With the recent explosion of websites across the Net analyzing box office, Oscar potential and everything in between, everyone is — quite literally — a critic.
Just one click on the Rotten Tomatoes site will yield a film’s “score,” be it “rotten” or “fresh.” But the number of critics adding their voices to the overall score has tripled since the website debuted in the ’90s.
Columnists are critics. Media analysts are critics. Fans are critics. And if everybody is a critic, everybody and their brother is an Oscar prognosticator.
Collectively, the Oscar voter’s taste seems to lie somewhere between what the public pays to see en masse and what the critics embrace. That wide spectrum of films has spawned a whole industry that tries to predict just what Academy voters will do next. And the melee will sometimes leave casualties in its wake.
Many websites now are trigger-happy, trying to get the word out early on a movie and its potential success or failure with the public, with critics and with the Academy. Will it be a box office smash? Is it an “Oscar movie”?
In the rush to be first to answer that last question, the relative quality of a film can often be negotiable or even irrelevant, and a film’s potential as an “Oscar movie” is, at best, a film journalist or blogger’s intuition of what an Academy voter’s impression will be.
Generally, films that are released in the last quarter of the year, or even in the second half of the year, are either going to ride the Oscar train or quietly (or sometimes spectacularly) derail.
“A film’s Oscar chances are largely manufactured by the movie companies and the publicists working for those companies and are then repeated and recycled ad nauseam in the media (online and off),” says Manohla Dargis, film critic for the New York Times, “which is all too happy to spin this very same disinformation.

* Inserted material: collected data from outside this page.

(** The 24 words are one more spelling of the capability, protected by a checksum.
    A text decodes to a capability exactly when, up to case, normalization and
    white space, it consists of the very words that the encoder gives for it; so
    the encoder's line is read back, and a text with other words, another
    order or a wrong checksum names another capability or none. *)
Theorem words_spelling encoded capability : decodeRoomCapabilityWords encoded = Ok capability <->
  exists line, encodeRoomCapabilityWords capability = Ok line /\ split_words encoded = split_words line.
Proof.
  split.
  - unfold decodeRoomCapabilityWords. intros H. binds H. apply find_words_is in E0 as [Hd Hw].
    destruct (word_indexes_exact _ _ Hd E1) as [_ Hl]. apply require_ok in E, E2. apply bool_decide_eq_true in E2.
    exists (join (word_at <$> x)). assert (blen x = 24) as Hx by (rewrite <- Hw, blen_fmap in E; by apply Z.eqb_eq in E).
    split.
    + apply words_ok. subst capability. split; [by rewrite blen_slice by (change ROOM_CAPABILITY_BYTES with 32; lia)|].
      exists x. split_and!; [done|done|done|]. rewrite E1. f_equal.
      rewrite <- (slice_all x0 33) at 1 by done. rewrite (slice_split x0 0 32 33) by lia. f_equal.
      by apply (slice_one x0 32).
    + rewrite Hw, split_line; [by rewrite <- Hw|intros H0; rewrite H0 in E; discriminate E|rewrite <- Hw; by apply words_plain].
  - intros (line & Hline & Hs). apply words_ok in Hline as [Hc (i & -> & Hd & Hl & Hb)].
    unfold decodeRoomCapabilityWords. rewrite Hs, split_line;
      [|intros H0; apply (f_equal blen) in H0; rewrite blen_fmap, Hl in H0; discriminate H0|by apply words_plain].
    rewrite blen_fmap, Hl, find_words_at by done. cbn [require mbind result_bind]. rewrite Hb. cbn [mbind result_bind].
    assert (slice (capability ++ [byte_of (roomInviteChecksum capability)]) 0 ROOM_CAPABILITY_BYTES = capability) as ->.
    { rewrite slice_app_in by (change ROOM_CAPABILITY_BYTES with 32; lia). by apply slice_all. }
    assert (at_ (capability ++ [byte_of (roomInviteChecksum capability)]) ROOM_CAPABILITY_BYTES = Some (roomInviteChecksum capability)) as ->.
    { rewrite at_app_r by (unfold ROOM_CAPABILITY_BYTES; lia). rewrite Hc. rewrite <- (checksum_byte capability) at 2. done. }
    cbn. by rewrite bool_decide_true.
Qed.
End Words.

This manufactured information/disinformation — i.e., ‘buzz’ — has no bearing on a film’s worth, as the Academy Awards, of course, prove time and again.”
The fact is, many films are marketed to be Oscar movies because that is their best chance at making a profit, whether or not they fit into the prescribed box.
But if a film is positioned for the Oscar race, it had better deliver.
“How much consideration do I give for Oscar?” says Toronto Star film critic and Oscar columnist Pete Howell. “Just a little, but more in passing than anything else. And are my expectations automatically raised? Only if I see a film that I think is worthy of Oscar potential. More often than not, my expectations are dashed.”
For critics, “Oscar movies” represent only a fraction of what they see and review each week.
“I loved ‘Superbad,'” says Dave Karger, film and Oscar columnist for Entertainment Weekly. “I still love to go to a regular, non-Oscar movie, too. Having said that, though, my favorite movies are usually the Oscar movies.”
The shape of the race is defined by movies that appeal to a particular taste in film.
“Whenever I’m watching a movie, with one eye I’m watching it to see how I feel about it and with the other eye I’m watching it as if I were an Oscar voter,” Karger explains. “Even more specifically, over the last couple of years I’ve invented this character in my head and his name is ‘Joe the Sound Guy’ and he’s around 50 years old and he’s worked in the movie business for a long time and I like to think about what kind of movies would turn him on. Last year, Joe loved ‘The Departed,’ and he’s the one who told me ‘The Departed’ would win. Someone of that demographic is representative of a large part of the Academy.”
But even with more general appetites, the Oscar race can reap huge benefits for nonmainstream discoveries.
“They’re really good at picking out the best stuff and a good mix of stuff that’s commercial and movies that are a little bit smaller and off the beaten path — if not for the Academy no one would have seen ‘Boys Don’t Cry,'” Karger adds.
In some cases, a movie’s best hope for Oscar attention is to arrive with no bulky expectations attached. “I think the best part of being a critic is the element of surprise,” says Howell. “I didn’t think prior to seeing ‘Once,’ for example, that it would be Oscar material — and yet I firmly believe that it is.”
The element of surprise certainly would have benefited “Dreamgirls,” which after being championed as the de facto front-runner for almost a full year before its release, was ultimately snubbed by Oscar.
“If ‘Dreamgirls’ had been a ‘Million Dollar Baby’ or ‘Letters From Iwo Jima,’ that snuck in at the last minute without much advance hype,” Karger argues, “it definitely would have been a best picture nominee, but I think a lot of people felt it was force-fed down their throats, and as much as I think that’s the campaign’s fault it’s also a bit of the media’s fault.”
Joe the Sound Guy may not respond to films like “There Will Be Blood” and “I’m Not There,” two films Karger feels the critics will embrace but that the Academy will snub in the race for picture. These are films, though, that will likely resonate long past the silliness of this brutal season.
History is littered with masterpieces that never achieved gold, most famously “Citizen Kane,” “Rear Window” and “Raging Bull,” which perhaps explains one mystery about the Oscars. The defining films, those that break through convention, launch new waves and influence generations of filmmakers and artists aren’t ever fully appreciated out of the gate.
Perhaps they are treasure maps rolled up and stuffed into bottles, meant for different eyes, somewhere in time.